= Kevin Cullen (doctor) =

Australian medical doctor, researcher, and winemaker (1922–1994)

Kevin John Cullen, AM (22 November 1922 – 9 February 1994) was an Australian medical doctor, researcher, and winemaker, active in Western Australia's South West. He is best known for his role in founding the Busselton Health Study and Cullen Wines.

==Biography==
Cullen was born on 22 November 1922 in the Western Australian town of Bunbury as the younger son of Alfred, an English-born surgeon, and his locally born wife Elvie (née Clarke). He was schooled locally for two years before boarding in Perth at Hale School from 1929 to 1939. He then attended the University of Western Australia for a year, studying science, before moving to the University of Melbourne Faculty of Medicine, where he graduated with a Bachelor of Science and a Bachelor of Medicine in 1946. This was the standard course progression for medical students in Western Australia before the establishment of the University of Western Australia School of Medicine. Also in 1946, he married Diana Cullen (née Adams), a physiotherapist, in Hobart while Cullen was a resident medical officer at Royal Hobart Hospital; the couple had three sons and three daughters.

In 1948, Cullen moved to the Western Australian town of Busselton, where he set up a general practice the next year. He subsequently studied at the University of Edinburgh Medical School and became a member of the Royal College of Physicians of Edinburgh in 1958. He returned to Western Australia and, while continuing his full-time practice, in 1962 became the first person to receive an M.D. degree from the recently established University of Western Australia School of Medicine for his thesis A Survey of Behaviour Disorders and Related Factors in the Children of 1000 Western Australian Families.
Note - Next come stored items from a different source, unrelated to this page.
(** Writes that agree with [f] leave [f] where they write. *)
Lemma apply_writes_in ws (f : Z -> bytes) b : forall d,
  (forall w, w ∈ ws -> w.2 = f w.1) -> b ∈ ws.*1 -> apply_writes ws d b = f b.
Proof.
  induction ws as [|[n x] ws IH]; intros d Hf Hb; [by apply elem_of_nil in Hb|]. simpl in *.
  assert (Hf' : forall w, w ∈ ws -> w.2 = f w.1) by (intros w Hw; apply Hf; by right).
  destruct (decide (b ∈ ws.*1)) as [Hin|Hout]; [by apply IH|].
  apply elem_of_cons in Hb as [->|Hb]; [|done]. rewrite apply_writes_notin by done.
  rewrite disk_set_eq. apply (Hf (n, x)). by left.
Qed.

(** Where writes land, what was there before does not matter. *)
Lemma apply_writes_same ws b : forall d d', b ∈ ws.*1 -> apply_writes ws d b = apply_writes ws d' b.
Proof.
  induction ws as [|[n x] ws IH]; intros d d' Hb; [by apply elem_of_nil in Hb|]. rewrite !apply_writes_cons.
  destruct (decide (b ∈ ws.*1)) as [Hi|Hn]; [by apply IH|].
  simpl in Hb. apply elem_of_cons in Hb as [->|Hb]; [|done].
  rewrite !apply_writes_notin by done. by rewrite !disk_set_eq.
Qed.

Lemma write_all_app ws ws' a : write_all (ws ++ ws') a = write_all ws' (write_all ws a).
Proof. apply foldl_app. Qed.
Lemma write_all_view ws : forall a, view (write_all ws a) = apply_writes ws (view a).
Proof. induction ws as [|w ws IH]; intros a; [done|]. simpl. by rewrite IH. Qed.
Lemma write_all_ondisk ws : forall a, ondisk (write_all ws a) = apply_writes ws (ondisk a).
Proof. induction ws as [|w ws IH]; intros a; [done|]. simpl. by rewrite IH. Qed.
Lemma write_all_held ws : forall a, held (write_all ws a) = held a.
Proof. induction ws as [|w ws IH]; intros a; [done|]. simpl. by rewrite IH. Qed.
Lemma write_all_dsize ws : forall a, dsize (write_all ws a) = dsize a.
Proof. induction ws as [|w ws IH]; intros a; [done|]. simpl. by rewrite IH. Qed.
Lemma write_all_dwrites ws : forall a, dwrites (write_all ws a) = dwrites a ++ ws.
Proof.
  induction ws as [|[n x] ws IH]; intros a; [by rewrite app_nil_r|]. simpl. rewrite IH. simpl.
  by rewrite <-(assoc_L app).
Qed.
Lemma write_all_pinned ws : forall a, pinned (write_all ws a) = pinned a ∖ list_to_set ws.*1.
Proof.
  induction ws as [|[n x] ws IH]; intros a; simpl; [by rewrite difference_empty_L|].
  rewrite IH. simpl. set_solver.
Qed.

(** ** The header *)
Lemma put_blocks_snoc bl b : forall x i,
  put_blocks x i (bl ++ [b]) = put32 (put_blocks x i bl) (4 + 4 * (i + length bl)) b.
Proof.
  induction bl as [|c bl IH]; intros x i; simpl.
  - f_equal. lia.
  - rewrite IH. f_equal. lia.
Qed.
Lemma put_blocks_length bl : forall x i, length (put_blocks x i bl) = length x.
Proof. induction bl as [|b bl IH]; intros x i; simpl; [done|]. by rewrite IH, length_put32. Qed.

Lemma put_blocks_before bl o : forall x i, (o + 4 <= 4 + 4 * i)%nat -> (4 + 4 * (i + length bl) <= length x)%nat ->
  get32 (put_blocks x i bl) o = get32 x o.
Proof.
  induction bl as [|b bl IH]; intros x i Ho Hl; cbn [length put_blocks] in *; [done|].
  rewrite IH by (rewrite ?length_put32; lia). apply get32_put32_ne; lia.
Qed.
Lemma put_blocks_at bl : forall x i j b, (4 + 4 * (i + length bl) <= length x)%nat -> bl !! j = Some b ->
  get32 (put_blocks x i bl) (4 + 4 * (i + j)) = u32 b.
Proof.
  induction bl as [|c bl IH]; intros x i j b Hl Hj; [done|]. cbn [length put_blocks] in *. destruct j as [|j]; cbn in Hj.
  - injection Hj as <-. rewrite put_blocks_before by (rewrite ?length_put32; lia).
    rewrite Nat.add_0_r. apply get32_put32_eq. lia.
  - replace (i + S j)%nat with (S i + j)%nat by lia. apply IH; [rewrite length_put32; lia|done].
Qed.

(** The header of a transaction on the blocks [bl], over the old bytes [x]. *)
Definition header (x : bytes) (bl : list Z) : bytes := put_blocks (put32 x 0 (Z.of_nat (length bl))) 0 bl.

Section Header.
Variables (x : bytes) (bl : list Z).
Hypotheses (Hx : length x = BSIZE) (Hbl : (length bl <= LOGSIZE)%nat).

Lemma header_length : length (header x bl) = BSIZE.
Proof. unfold header. by rewrite put_blocks_length, length_put32. Qed.
Lemma header_n : hdr_n (header x bl) = Z.of_nat (length bl).
Proof.
  unfold hdr_n, header. unfold BSIZE, LOGSIZE in *.
  rewrite put_blocks_before by (rewrite ?length_put32; lia). rewrite get32_put32_eq by lia.
  rewrite u32_small, s32_small; lia.
Qed.
Lemma header_block i b : bl !! i = Some b -> 0 <= b < 2147483648 -> hdr_block (header x bl) i = b.
Proof.
  intros Hi Hb. unfold hdr_block, header. unfold BSIZE, LOGSIZE in *.
  rewrite (put_blocks_at _ _ 0 i b) by (rewrite ?length_put32; done || lia).
  rewrite u32_small, s32_small; lia.
Qed.
End Header.

(** ** What a disk means after a crash

    The writes that recovery will redo, and the contents it will leave. *)
Definition logged (st : Z) (d : Z -> bytes) : list (Z * bytes) :=
  (fun i => (hdr_block (d st) i, d (st + Z.of_nat i + 1))) <$> seq 0 (Z.to_nat (hdr_n (d st))).
Definition recovered (st : Z) (d : Z -> bytes) : Z -> bytes := apply_writes (logged st d) d.

(** A disk whose header is empty holds what it says. *)
Lemma recovered_empty st d : hdr_n (d st) = 0 -> recovered st d = d.
Proof. intros H. unfold recovered, logged. by rewrite H. Qed.

(** A disk whose header names [bl], with the new contents of those blocks in the
    log, means the new contents, whatever part of them is installed. *)
Lemma recovered_committed st d bl (new : Z -> bytes) :
  hdr_n (d st) = Z.of_nat (length bl) ->
  (forall i b, bl !! i = Some b -> hdr_block (d st) i = b /\ d (st + Z.of_nat i + 1) = new b) ->
  forall b, (b ∈ bl \/ d b = new b) -> recovered st d b = new b.
Proof.
  intros Hn Hbl b Hb. unfold recovered, logged. rewrite Hn, Nat2Z.id.
  set (ws := (fun i : nat => _) <$> seq 0 (length bl)).
  assert (Hws : forall w, w ∈ ws -> w.2 = new w.1).
  { intros w Hw. apply list_elem_of_fmap in Hw as (i & -> & Hi). apply elem_of_seq in Hi.
    destruct (lookup_lt_is_Some_2 bl i ltac:(lia)) as [c Hc]. destruct (Hbl i c Hc) as [E1 E2]. simpl.
    by rewrite E1, E2. }
  destruct (decide (b ∈ ws.*1)) as [Hin|Hout]; [by apply apply_writes_in|].
  rewrite apply_writes_notin by done. destruct Hb as [Hb|Hb]; [|done]. destruct Hout.
  apply list_elem_of_lookup in Hb as [i Hi]. apply list_elem_of_fmap. exists (b, d (st + Z.of_nat i + 1)).
  split; [done|]. apply list_elem_of_fmap. exists i. destruct (Hbl i b Hi) as [E1 E2].
  split; [by rewrite E1|]. apply elem_of_seq. apply lookup_lt_Some in Hi. lia.
Qed.

(** ** Running the log's operations *)
Lemma wp_seq_loop {S} (I : nat -> S -> Prop) n (body : nat -> M S unit) (Q : unit -> S -> Prop) s :
  I 0%nat s -> (forall k s, (k < n)%nat -> I k s -> wp (body k) (fun _ s' => I (Datatypes.S k) s') s) ->
  (forall s, I n s -> Q tt s) -> wp (for_each (seq 0 n) body) Q s.
Proof.
  intros H0 Hstep Hend. apply (wp_for_each _ _ (fun l s => I (length l) s)); [done| |].
  - intros l x todo s' Hl Hs. assert (Hx : seq 0 n !! length l = Some x).
    { rewrite Hl. apply list_lookup_middle. done. }
    apply lookup_seq in Hx as [-> Hx]. eapply wp_mono; [by apply Hstep|].
    intros [] s'' H. rewrite length_app. simpl. by rewrite Nat.add_1_r.
  - intros s'. rewrite length_seq. apply Hend.
Qed.

Section Run.
Context {S : Type} `{BC : !BufCache S}.
Implicit Types (g : log) (c : S) (a : cabs).

Lemma wp_logv {A} (f : log -> A) Q g c : Q (f g) (LState g c) -> wp (logv f) Q (LState g c).
Proof. done. Qed.
Lemma bind_logv {A B} (f : log -> A) (k : A -> M (lstate S) B) g c :
  mbind k (logv f) (LState g c) = k (f g) (LState g c).
Proof. done. Qed.
Lemma wp_logm (f : log -> log) Q g c : Q tt (LState (f g) c) -> wp (logm f) Q (LState g c).
Proof. done. Qed.

Section Cache.
Variables (g : log) (c : S) (a : cabs).
Hypothesis R : brep c a.

Lemma wp_bread n Q : in_disk a n -> held a !! n = None -> room a n ->
  (forall i c', brep c' (hold n i a) -> Q i (LState g c')) -> wp (cache (bread 1 n)) Q (LState g c).
Proof.
  intros H1 H2 H3 HQ. destruct (bread_law c a n R H1 H2 H3) as (i & c' & Hr & R').
  unfold wp, cache, zoom. simpl. rewrite Hr. by apply HQ.
Qed.
Lemma wp_bwrite n i Q : held a !! n = Some i ->
  (forall c', brep c' (flush n a) -> Q tt (LState g c')) -> wp (cache (bwrite i)) Q (LState g c).
Proof.
  intros H1 HQ. destruct (bwrite_law c a n i R H1) as (c' & Hr & R').
  unfold wp, cache, zoom. simpl. rewrite Hr. by apply HQ.
Qed.
Lemma wp_brelse n i Q : held a !! n = Some i -> (n ∈ pinned a \/ view a n = ondisk a n) ->
  (forall c', brep c' (unhold n a) -> Q tt (LState g c')) -> wp (cache (brelse i)) Q (LState g c).
Proof.
  intros H1 H2 HQ. destruct (brelse_law c a n i R H1 H2) as (c' & Hr & R').
  unfold wp, cache, zoom. simpl. rewrite Hr. by apply HQ.
Qed.
Lemma wp_data n i Q : held a !! n = Some i -> Q (view a n) (LState g c) -> wp (cache (buf_data i)) Q (LState g c).
Proof.
  intros H1 HQ. unfold wp, cache, zoom. simpl. by rewrite (buf_data_law c a n i R H1).
Qed.
Lemma wp_buf_put n i x Q : held a !! n = Some i -> length x = BSIZE ->
  (forall c', brep c' (edit n x a) -> Q tt (LState g c')) -> wp (cache (buf_put i x)) Q (LState g c).
Proof.
  intros H1 H2 HQ. destruct (buf_put_law c a n i x R H1 H2) as (c' & Hr & R').
  unfold wp, cache, zoom. simpl. rewrite Hr. by apply HQ.
Qed.
Lemma wp_dirty n i Q : held a !! n = Some i ->
  (forall c', brep c' (pin n a) -> Q tt (LState g c')) -> wp (cache (buf_dirty i)) Q (LState g c).
Proof.
  intros H1 HQ. destruct (buf_dirty_law c a n i R H1) as (c' & Hr & R').
  unfold wp, cache, zoom. simpl. rewrite Hr. by apply HQ.
Qed.
End Cache.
In 1963 he moved with his family to the US, where he continued work on longitudinal studies of child development on a research fellowship at the University of California, Berkeley.

He then returned to Busselton, where he established an institute of medical and population studies. In 1966 he and a team of Perth-based practitioners and researchers founded the Busselton Health Study, a long-term survey of the health of Busselton's population, whose data has been used in over 400 research publications.
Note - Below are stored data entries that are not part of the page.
(* ===== verification/FsProps.v ===== *)
(** * Properties of the file system

    The on-disk encodings, path names, the free-block map and the inode layer. *)
From S2P Require Import Prelude Bytes CString Spinlock Sleeplock Bio BioProps Log LogProps TxDisk Fs.

Open Scope Z_scope.

(** ** Inodes on disk *)
Record dinode_ok (d : dinode) : Prop := {
  do_type : -32768 <= d_type d < 32768;
  do_major : -32768 <= d_major d < 32768;
  do_minor : -32768 <= d_minor d < 32768;
  do_nlink : -32768 <= d_nlink d < 32768;
  do_size : 0 <= d_size d < 4294967296;
  do_len : length (d_addrs d) = 13%nat;
  do_addrs : Forall (fun a => 0 <= a < 4294967296) (d_addrs d)
}.

Lemma s16_u16 z : -32768 <= z < 32768 -> s16 (u16 z) = z.
Proof.
  intros Hz. unfold s16, u16. rewrite Z.mod_mod by lia.
  destruct (Z.ltb_spec (z mod 65536) 32768); Z.div_mod_to_equations; lia.
Qed.

Lemma put_addrs_length l : forall x o, length (put_addrs x o l) = length x.
Proof. induction l as [|v l IH]; intros x o; simpl; [done|]. by rewrite IH, length_put32. Qed.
In 1966, the Cullens with friends and colleagues established a trial acre of vines, inspired by the work of John Gladstones, who had written papers about the potential of the area as a wine region. In 1971, Kevin and Diana founded Cullen Wines, originally known as Wilyabrup Wines, in a property they had bought in 1948 in Wilyabrup in what became the Margaret River wine region. While Diana became more involved with managing the vineyard, Kevin continued his general practice and research work. He helped make the winery's first cabernet sauvignon in 1974 and regularly travelled to Bordeaux to buy more examples of the variety. In 1986 he founded the Cullen Wines International Chardonnay Tasting, to assist in comparison between the varieties in Margaret River and other regions.

He died in Busselton on 9 February 1994, aged 71, after an eighteen-month bout of motor neurone disease.

==Recognition==
Cullen became a fellow of the College of Physicians of Edinburgh in 1972 and a fellow of the Royal Australasian College of Physicians in 1982. In 1993, he received the Australian Medical Association's inaugural award for individual achievement, was named the Western Australian Citizen of the Year in the "professionals" division, and had the Busselton community health centre named in his honour by Premier of Western Australia Richard Court. In the 1994 Australia Day Honours, he was named a Member of the Order of Australia "In recognition of service to medicine, particularly in the Busselton region and to the wine industry". In 2006 Cullen Wines renamed its Cullen Chardonnay the Kevin John Chardonnay, and has since released the Kevin John Legacy Series.